For some time after Buddha, the Buddhists remained united but soon some difference arose among them. These differences continued to become wider and wider though every effort was made from time to time to patch them up. During the reign of Kanishka these differences became so wide that the Buddhist Sangha was divided into two separate sects—the Hinayana and Mahayana. The Hinayana Buddhism was the old sect the foundation of which was laid down by Buddha himself and the new sect began to be known as the Mahayana Buddhism. There were many differences between these two sects, some of the most important are the following:
- The people belonging to the Mahayana faith began to worship Buddha as a God and they even made his idols for worship. But the people belonging to the Hinayana Buddhism still regarded Buddha as a pious and great man and never indulged in idol-worship.

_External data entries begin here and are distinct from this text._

Lemma cache_init_keeps_undo (co0 : list float3) (nodes0 : list (list nat))
    (C : bContext) (undo_type : SculptUndoType) (mval : Z * Z)
    (area_normal_radius start_strength : float) (s : SculptSession) :
  undo_invariant co0 nodes0 s ->
  undo_invariant co0 nodes0
    (SCULPT_filter_cache_init C undo_type mval area_normal_radius
       start_strength s) /\
  is_Some (filter_cache
             (SCULPT_filter_cache_init C undo_type mval area_normal_radius
                start_strength s)).
Proof.
  intros Hinv. unfold SCULPT_filter_cache_init.
  match goal with
  | |- context [BLI_task_parallel_range ?a ?b ?f ?t ?o ?x] =>
      assert (Hmid : undo_invariant co0 nodes0
                       (BLI_task_parallel_range a b f t o x));
      [|set (mid := BLI_task_parallel_range a b f t o x) in *]
  end.
  { apply BLI_task_parallel_range_preserves.
    - apply (undo_invariant_ext co0 nodes0 s); [..|exact Hinv];
        destruct undo_type; cbn; destruct (pbvh_type s); reflexivity.
    - intros node x Hx. apply undo_push_node_keeps. exact Hx. }
  destruct (SCULPT_stroke_get_location C _ mval) as [co|];
    [destruct (SCULPT_pbvh_calc_area_normal C _ co area_normal_radius)|];
    (split; [apply (undo_invariant_ext co0 nodes0 mid);
               [reflexivity..|exact Hmid]
            | eexists; reflexivity]).
Qed.

(** A started filter has its cache, and the undo step holds the coordinates
    the mesh had before the start. *)
Lemma start_takes_snapshots (C : bContext) (op : wmOperator)
    (ss ss1 : SculptSession) :
  sculpt_mesh_filter_start C op ss = (OPERATOR_PASS_THROUGH, ss1) ->
  is_Some (filter_cache ss1) /\
  undo_invariant (vert_co ss) (pbvh_nodes ss) ss1.
Proof.
  unfold sculpt_mesh_filter_start.
  destruct (op_deform_axis op =? 0)%Z; [discriminate|].
  intros Hstart. injection Hstart as <-.
  split; [eexists; reflexivity|].
  match goal with
  | |- context [SCULPT_filter_cache_init ?c ?u ?m ?r ?st ?x] =>
      destruct (cache_init_keeps_undo (vert_co ss) (pbvh_nodes ss) c u m r st x)
        as [Hinit _];
      [|apply (undo_invariant_ext _ _ (SCULPT_filter_cache_init c u m r st x));
        [reflexivity..|exact Hinit]]
  end.
  split; [|split].
  - destruct (ctx_automasking_enabled C), (_ || _); reflexivity.
  - destruct (ctx_automasking_enabled C), (_ || _); reflexivity.
  - intros v. cbn. rewrite lookup_empty.
    destruct (ctx_automasking_enabled C), (_ || _); reflexivity.
Qed.

End StartSnapshots.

- Mahayana Buddhism began to lay much emphasis on faith while the people of the Hinayana faith did not accept anything without testing it on the touch-stone of reason.
- The Mahayanists adopted Sanskrit and preached in it, while the Hinayanists still preached in Pali, the local dialect of the common masses.
- In the Mahayana faith much emphasis began to be laid on worship, prayer and ritualism while the people belonging to the older faith still believed in the life of purity and self-denial.
- The ultimate goal of life for the “Neo-Buddhists” also changed. They now began to strive for a place in “Swarga” or heaven in place of getting “Nirvana” or freedom from the cycle of deaths and births. The Hinayanists still clung to the older path shown by Buddha himself and believed in the achievement of ‘Nirvana’ as the chief aim of their life.
- The followers of the Mahayana faith began to worship the “Bodhisattvas” along with Buddha. The Bodhisattvas were those holy Buddhists who had not as yet got Nirvana like Buddha but who were proceeding rapidly towards it. In short they were Buddha in the making. The Hinayanists worshipped neither Buddha nor his proto-types, i.e. Bodhisattvas.